━━━━━ Supplied data ━━━━━

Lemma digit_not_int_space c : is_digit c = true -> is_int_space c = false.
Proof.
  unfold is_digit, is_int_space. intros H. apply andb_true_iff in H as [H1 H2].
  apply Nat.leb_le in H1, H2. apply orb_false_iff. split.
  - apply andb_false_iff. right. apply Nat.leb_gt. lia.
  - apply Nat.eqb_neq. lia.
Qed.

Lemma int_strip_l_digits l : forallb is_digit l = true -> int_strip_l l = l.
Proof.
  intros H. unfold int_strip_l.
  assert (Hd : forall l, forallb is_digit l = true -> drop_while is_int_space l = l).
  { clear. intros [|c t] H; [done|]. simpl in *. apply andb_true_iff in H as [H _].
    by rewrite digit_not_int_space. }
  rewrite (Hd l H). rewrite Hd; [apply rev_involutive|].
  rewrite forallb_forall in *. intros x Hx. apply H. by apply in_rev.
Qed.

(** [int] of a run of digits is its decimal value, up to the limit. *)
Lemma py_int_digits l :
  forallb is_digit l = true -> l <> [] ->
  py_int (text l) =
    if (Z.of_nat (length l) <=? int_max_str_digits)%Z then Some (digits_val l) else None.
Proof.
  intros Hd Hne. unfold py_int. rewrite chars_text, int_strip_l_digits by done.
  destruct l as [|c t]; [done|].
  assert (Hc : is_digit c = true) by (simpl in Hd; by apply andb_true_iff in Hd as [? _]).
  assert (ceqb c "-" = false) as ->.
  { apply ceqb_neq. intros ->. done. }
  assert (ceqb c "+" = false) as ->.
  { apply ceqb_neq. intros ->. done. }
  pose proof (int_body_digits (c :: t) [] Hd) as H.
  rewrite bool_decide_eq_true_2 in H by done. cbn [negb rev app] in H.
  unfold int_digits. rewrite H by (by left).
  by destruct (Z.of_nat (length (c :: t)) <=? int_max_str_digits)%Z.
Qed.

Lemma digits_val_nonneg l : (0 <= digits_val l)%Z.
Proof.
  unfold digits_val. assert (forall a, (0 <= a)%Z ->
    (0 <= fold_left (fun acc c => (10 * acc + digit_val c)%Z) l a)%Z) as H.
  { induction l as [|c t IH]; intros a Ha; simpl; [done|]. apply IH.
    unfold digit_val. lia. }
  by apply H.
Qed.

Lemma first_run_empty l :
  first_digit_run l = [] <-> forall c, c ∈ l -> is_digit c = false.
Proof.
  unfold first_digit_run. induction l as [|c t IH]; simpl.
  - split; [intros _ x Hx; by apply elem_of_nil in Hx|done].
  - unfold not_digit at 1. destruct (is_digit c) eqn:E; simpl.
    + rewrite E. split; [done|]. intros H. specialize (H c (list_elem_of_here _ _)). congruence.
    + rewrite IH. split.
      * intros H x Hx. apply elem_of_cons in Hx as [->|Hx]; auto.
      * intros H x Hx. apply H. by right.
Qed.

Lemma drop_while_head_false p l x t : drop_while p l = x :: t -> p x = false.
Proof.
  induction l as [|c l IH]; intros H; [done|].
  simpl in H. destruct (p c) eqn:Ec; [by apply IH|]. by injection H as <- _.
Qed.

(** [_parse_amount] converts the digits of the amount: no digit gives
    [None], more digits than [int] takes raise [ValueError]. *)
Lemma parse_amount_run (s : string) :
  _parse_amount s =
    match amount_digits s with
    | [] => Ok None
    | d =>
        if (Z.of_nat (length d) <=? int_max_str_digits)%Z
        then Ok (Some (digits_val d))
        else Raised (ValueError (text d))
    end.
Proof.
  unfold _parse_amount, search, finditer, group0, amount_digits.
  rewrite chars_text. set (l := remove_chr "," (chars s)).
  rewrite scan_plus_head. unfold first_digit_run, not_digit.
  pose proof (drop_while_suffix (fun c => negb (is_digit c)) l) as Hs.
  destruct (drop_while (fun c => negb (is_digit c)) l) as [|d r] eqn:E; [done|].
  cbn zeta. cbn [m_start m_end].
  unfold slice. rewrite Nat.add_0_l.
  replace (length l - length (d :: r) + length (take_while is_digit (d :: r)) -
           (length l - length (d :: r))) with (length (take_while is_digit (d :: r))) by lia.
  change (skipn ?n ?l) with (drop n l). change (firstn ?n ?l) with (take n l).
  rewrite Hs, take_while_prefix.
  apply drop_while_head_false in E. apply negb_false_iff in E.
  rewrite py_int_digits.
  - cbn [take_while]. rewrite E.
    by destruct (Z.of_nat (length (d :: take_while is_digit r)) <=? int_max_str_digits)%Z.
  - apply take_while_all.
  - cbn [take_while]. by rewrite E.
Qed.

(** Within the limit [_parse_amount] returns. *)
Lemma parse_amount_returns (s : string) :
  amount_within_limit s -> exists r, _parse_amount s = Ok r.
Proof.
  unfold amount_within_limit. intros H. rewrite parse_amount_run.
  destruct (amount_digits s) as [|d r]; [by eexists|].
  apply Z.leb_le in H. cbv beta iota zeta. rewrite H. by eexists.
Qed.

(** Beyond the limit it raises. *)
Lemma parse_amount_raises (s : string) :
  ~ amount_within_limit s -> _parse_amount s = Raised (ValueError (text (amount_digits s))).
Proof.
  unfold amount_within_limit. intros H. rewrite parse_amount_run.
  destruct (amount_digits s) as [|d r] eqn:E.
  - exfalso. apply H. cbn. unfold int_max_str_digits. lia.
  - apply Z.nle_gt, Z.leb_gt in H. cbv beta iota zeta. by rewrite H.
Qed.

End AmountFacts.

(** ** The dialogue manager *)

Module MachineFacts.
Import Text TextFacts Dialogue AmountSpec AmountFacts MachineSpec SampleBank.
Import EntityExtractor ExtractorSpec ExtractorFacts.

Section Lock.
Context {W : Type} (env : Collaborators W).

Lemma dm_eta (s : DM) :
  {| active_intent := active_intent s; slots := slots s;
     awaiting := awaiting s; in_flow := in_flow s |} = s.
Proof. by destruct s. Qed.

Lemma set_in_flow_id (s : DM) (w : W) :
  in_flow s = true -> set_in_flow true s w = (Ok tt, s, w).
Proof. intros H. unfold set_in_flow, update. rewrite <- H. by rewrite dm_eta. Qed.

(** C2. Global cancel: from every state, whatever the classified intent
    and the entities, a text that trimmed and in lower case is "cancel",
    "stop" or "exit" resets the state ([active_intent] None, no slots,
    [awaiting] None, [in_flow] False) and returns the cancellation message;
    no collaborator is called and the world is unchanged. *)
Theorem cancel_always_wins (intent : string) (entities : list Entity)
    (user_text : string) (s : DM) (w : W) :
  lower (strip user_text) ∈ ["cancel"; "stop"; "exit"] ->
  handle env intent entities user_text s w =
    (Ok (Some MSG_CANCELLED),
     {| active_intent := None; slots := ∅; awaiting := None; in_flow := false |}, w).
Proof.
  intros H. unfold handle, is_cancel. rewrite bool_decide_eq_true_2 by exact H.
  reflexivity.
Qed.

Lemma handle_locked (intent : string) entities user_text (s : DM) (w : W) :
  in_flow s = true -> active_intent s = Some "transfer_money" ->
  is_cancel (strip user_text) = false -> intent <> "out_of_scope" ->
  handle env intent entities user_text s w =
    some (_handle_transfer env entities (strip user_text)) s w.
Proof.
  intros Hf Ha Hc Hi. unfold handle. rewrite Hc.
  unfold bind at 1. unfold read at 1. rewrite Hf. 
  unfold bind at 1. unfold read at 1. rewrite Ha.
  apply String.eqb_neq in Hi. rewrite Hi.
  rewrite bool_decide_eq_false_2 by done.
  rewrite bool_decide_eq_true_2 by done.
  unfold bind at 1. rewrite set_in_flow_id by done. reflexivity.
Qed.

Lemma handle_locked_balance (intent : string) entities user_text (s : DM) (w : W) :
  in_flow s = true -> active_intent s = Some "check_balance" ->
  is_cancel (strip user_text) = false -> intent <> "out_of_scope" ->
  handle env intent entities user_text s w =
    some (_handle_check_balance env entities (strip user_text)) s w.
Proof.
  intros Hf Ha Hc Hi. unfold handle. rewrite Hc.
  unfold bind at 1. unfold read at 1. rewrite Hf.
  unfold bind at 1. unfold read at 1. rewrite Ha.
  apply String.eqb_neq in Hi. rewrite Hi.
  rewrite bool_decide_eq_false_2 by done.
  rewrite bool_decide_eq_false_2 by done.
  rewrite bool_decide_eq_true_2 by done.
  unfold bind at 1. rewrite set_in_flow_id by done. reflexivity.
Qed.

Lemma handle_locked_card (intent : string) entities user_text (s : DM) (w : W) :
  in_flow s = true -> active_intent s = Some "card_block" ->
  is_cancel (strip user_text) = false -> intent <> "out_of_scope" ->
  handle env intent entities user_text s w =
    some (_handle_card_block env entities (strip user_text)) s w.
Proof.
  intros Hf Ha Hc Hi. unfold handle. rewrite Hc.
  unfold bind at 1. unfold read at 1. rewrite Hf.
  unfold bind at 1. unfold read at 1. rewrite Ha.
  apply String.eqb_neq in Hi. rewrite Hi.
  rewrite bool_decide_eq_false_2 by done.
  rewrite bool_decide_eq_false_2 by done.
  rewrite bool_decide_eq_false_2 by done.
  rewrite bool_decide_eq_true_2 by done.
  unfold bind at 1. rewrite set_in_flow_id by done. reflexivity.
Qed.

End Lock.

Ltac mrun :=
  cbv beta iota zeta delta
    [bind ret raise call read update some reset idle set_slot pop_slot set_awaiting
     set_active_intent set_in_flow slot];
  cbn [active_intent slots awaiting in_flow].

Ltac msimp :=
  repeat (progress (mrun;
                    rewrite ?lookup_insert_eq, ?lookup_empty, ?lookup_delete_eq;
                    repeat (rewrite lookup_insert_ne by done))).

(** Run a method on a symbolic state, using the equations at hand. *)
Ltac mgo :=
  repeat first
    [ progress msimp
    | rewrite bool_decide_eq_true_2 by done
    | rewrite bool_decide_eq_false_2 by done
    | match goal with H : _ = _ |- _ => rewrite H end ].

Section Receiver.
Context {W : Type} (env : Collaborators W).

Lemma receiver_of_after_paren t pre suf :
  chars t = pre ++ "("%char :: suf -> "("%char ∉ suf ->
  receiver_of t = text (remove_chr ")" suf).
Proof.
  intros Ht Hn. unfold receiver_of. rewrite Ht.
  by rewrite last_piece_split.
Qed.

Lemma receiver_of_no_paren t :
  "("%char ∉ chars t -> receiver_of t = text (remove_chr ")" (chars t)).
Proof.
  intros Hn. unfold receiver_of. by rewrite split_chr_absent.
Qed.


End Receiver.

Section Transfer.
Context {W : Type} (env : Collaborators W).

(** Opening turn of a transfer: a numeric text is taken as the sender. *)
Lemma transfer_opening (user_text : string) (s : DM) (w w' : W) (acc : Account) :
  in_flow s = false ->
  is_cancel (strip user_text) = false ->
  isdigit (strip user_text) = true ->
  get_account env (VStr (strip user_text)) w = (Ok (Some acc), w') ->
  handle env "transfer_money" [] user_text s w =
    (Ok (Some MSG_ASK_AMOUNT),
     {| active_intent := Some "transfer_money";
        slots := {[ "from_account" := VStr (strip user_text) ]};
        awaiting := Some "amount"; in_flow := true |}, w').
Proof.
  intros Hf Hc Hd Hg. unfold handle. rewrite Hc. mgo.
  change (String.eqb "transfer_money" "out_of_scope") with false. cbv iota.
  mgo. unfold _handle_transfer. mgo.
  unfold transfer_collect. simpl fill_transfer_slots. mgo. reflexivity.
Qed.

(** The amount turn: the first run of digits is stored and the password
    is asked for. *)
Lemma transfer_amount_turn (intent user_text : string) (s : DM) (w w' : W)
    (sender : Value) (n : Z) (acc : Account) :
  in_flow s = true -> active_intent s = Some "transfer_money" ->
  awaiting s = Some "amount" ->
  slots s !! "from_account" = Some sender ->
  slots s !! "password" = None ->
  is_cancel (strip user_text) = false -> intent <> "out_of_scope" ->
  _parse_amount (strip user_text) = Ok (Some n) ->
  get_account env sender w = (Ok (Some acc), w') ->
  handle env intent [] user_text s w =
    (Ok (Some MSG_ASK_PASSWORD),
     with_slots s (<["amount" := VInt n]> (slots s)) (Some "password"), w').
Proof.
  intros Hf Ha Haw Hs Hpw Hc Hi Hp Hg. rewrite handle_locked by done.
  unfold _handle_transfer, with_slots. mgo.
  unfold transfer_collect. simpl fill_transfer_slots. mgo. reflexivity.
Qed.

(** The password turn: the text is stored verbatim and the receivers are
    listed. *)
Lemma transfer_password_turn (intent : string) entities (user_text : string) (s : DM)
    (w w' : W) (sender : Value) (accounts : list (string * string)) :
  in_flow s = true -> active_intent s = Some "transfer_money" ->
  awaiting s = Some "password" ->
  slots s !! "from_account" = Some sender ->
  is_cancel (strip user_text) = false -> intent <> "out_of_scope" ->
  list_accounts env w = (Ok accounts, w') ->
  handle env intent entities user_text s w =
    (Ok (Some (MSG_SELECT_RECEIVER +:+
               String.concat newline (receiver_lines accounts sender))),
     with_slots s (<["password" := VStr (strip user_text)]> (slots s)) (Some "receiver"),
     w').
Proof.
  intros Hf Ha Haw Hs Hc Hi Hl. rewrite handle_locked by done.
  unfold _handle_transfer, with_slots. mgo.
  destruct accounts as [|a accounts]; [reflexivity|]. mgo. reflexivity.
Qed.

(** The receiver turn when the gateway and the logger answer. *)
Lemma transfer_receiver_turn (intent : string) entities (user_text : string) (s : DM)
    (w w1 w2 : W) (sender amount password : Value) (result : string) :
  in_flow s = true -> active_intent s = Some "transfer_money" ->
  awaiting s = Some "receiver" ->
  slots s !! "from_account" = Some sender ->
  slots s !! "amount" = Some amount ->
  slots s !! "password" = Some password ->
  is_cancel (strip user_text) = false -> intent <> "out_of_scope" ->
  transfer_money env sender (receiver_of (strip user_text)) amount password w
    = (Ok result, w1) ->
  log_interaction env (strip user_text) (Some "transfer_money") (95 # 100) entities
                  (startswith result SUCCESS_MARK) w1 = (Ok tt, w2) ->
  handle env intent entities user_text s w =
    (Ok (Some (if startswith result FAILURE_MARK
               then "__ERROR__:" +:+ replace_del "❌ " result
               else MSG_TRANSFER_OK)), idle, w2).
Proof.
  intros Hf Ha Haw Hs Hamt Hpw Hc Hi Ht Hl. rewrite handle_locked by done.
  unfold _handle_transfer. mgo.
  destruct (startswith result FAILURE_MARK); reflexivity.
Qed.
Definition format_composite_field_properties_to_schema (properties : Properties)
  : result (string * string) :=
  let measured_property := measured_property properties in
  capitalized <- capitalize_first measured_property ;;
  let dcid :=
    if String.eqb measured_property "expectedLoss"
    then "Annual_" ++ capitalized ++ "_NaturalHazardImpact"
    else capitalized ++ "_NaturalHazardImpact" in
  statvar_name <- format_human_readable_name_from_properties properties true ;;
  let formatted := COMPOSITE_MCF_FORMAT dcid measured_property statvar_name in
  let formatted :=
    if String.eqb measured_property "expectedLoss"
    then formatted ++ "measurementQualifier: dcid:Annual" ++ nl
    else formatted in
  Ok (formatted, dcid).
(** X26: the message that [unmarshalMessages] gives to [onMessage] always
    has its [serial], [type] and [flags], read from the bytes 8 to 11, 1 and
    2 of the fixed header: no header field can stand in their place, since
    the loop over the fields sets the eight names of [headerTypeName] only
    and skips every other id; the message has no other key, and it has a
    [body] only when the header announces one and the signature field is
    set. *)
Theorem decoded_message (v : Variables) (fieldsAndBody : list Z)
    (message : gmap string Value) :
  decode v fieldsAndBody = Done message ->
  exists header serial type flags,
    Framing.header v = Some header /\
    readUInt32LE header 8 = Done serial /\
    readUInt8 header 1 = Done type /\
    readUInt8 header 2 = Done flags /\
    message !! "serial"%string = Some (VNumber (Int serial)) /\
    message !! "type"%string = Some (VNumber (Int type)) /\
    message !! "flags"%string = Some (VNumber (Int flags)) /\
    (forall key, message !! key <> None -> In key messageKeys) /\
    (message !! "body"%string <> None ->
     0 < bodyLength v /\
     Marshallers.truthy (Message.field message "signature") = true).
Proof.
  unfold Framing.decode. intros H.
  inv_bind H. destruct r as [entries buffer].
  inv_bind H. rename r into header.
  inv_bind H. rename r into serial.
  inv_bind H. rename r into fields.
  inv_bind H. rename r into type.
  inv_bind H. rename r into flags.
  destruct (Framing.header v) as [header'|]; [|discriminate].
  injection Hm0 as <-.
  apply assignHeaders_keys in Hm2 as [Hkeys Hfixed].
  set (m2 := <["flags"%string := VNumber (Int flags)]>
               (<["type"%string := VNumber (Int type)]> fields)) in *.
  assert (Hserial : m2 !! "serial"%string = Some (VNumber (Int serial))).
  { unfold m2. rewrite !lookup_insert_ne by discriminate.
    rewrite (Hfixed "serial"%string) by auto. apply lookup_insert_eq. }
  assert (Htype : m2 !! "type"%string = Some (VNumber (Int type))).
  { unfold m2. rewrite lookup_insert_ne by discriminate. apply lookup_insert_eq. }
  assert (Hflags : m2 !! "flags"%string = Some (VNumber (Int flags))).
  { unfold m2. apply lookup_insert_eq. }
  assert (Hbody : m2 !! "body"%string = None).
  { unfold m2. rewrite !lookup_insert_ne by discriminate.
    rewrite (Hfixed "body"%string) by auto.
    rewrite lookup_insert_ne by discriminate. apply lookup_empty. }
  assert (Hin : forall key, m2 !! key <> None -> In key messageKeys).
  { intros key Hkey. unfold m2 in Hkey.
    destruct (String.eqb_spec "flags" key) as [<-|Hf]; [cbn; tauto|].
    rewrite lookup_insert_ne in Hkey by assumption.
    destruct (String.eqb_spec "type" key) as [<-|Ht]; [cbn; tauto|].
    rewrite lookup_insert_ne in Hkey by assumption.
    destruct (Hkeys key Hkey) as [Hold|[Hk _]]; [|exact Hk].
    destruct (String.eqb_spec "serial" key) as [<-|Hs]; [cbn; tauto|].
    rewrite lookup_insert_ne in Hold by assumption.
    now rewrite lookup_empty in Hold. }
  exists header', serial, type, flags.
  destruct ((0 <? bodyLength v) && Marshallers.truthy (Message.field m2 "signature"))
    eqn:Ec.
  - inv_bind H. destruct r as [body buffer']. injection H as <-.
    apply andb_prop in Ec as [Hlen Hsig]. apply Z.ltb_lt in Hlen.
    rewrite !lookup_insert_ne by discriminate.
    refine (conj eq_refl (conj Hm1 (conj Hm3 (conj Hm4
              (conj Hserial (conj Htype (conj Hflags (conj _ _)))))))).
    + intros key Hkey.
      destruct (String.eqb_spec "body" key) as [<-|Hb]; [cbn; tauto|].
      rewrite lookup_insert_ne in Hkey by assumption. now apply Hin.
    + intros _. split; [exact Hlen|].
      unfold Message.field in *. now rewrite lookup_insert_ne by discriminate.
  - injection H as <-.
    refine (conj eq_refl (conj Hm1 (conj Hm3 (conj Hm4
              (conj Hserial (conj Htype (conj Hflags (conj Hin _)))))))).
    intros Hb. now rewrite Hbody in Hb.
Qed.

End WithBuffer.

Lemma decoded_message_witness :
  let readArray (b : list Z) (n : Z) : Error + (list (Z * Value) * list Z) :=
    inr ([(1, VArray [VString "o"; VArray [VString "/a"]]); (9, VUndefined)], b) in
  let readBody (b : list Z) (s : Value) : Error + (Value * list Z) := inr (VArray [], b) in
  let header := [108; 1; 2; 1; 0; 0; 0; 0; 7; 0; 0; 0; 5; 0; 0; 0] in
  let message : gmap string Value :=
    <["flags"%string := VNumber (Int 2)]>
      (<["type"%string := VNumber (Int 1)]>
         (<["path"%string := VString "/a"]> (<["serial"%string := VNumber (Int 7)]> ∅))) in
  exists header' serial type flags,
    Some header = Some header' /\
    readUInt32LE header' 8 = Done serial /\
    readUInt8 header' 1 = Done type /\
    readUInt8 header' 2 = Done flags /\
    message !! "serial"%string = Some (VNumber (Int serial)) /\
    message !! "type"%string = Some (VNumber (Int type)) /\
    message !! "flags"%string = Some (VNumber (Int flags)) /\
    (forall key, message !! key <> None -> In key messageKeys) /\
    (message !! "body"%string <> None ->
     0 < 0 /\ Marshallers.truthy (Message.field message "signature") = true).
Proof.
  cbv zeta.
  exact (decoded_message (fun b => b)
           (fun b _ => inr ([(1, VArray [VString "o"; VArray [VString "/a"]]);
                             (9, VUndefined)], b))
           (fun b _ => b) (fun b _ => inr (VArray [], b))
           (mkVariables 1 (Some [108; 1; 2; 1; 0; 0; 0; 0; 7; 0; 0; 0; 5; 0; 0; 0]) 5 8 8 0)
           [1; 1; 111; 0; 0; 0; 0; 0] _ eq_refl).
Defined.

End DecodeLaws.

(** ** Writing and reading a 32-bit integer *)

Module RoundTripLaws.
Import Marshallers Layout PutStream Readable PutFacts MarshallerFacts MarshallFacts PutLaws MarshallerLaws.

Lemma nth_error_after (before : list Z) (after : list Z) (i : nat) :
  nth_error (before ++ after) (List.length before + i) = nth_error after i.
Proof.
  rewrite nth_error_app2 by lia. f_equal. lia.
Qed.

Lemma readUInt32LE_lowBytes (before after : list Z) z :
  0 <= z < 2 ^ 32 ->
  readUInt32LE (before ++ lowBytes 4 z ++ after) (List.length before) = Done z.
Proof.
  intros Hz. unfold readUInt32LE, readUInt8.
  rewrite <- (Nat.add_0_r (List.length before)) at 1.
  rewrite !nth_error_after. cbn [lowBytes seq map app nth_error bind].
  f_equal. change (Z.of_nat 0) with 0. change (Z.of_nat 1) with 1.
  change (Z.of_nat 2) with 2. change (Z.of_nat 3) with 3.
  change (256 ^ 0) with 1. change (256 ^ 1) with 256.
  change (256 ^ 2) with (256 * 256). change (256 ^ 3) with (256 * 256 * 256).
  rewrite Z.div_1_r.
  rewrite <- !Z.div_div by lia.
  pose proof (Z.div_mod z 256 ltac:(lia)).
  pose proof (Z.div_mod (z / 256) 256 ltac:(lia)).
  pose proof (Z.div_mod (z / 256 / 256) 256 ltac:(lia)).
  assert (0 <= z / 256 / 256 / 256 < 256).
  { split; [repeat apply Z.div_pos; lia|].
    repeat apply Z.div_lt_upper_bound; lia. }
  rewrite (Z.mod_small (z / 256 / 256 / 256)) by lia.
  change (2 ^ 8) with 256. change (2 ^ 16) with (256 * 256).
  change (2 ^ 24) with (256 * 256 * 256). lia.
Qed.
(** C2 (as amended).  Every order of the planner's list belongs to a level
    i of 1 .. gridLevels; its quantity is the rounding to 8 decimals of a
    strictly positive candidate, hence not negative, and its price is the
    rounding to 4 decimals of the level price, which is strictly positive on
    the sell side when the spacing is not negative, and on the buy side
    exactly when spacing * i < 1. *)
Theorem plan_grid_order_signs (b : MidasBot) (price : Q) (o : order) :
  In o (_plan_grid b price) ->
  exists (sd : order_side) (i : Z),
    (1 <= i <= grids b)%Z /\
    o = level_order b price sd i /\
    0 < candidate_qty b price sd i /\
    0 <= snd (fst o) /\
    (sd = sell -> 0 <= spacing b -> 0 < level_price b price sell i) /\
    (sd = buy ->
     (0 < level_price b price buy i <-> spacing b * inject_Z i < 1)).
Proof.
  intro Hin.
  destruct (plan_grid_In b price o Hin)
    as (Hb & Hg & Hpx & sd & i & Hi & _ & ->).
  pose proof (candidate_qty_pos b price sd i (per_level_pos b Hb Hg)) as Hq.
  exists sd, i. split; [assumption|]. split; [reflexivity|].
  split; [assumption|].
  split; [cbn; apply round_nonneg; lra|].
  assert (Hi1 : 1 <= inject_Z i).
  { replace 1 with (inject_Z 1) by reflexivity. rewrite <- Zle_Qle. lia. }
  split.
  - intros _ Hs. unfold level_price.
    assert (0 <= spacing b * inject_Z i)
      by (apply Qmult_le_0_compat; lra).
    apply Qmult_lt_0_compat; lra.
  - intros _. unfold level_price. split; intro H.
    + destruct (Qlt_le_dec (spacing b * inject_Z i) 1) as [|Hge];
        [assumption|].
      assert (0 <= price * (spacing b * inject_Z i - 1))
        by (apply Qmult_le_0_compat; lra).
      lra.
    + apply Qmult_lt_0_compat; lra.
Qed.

━━━━━

■ Your assignment ■
Return, in full, every line of these entries that holds "properties".

■ The completed task ■
Definition format_composite_field_properties_to_schema (properties : Properties)
  let measured_property := measured_property properties in
  statvar_name <- format_human_readable_name_from_properties properties true ;;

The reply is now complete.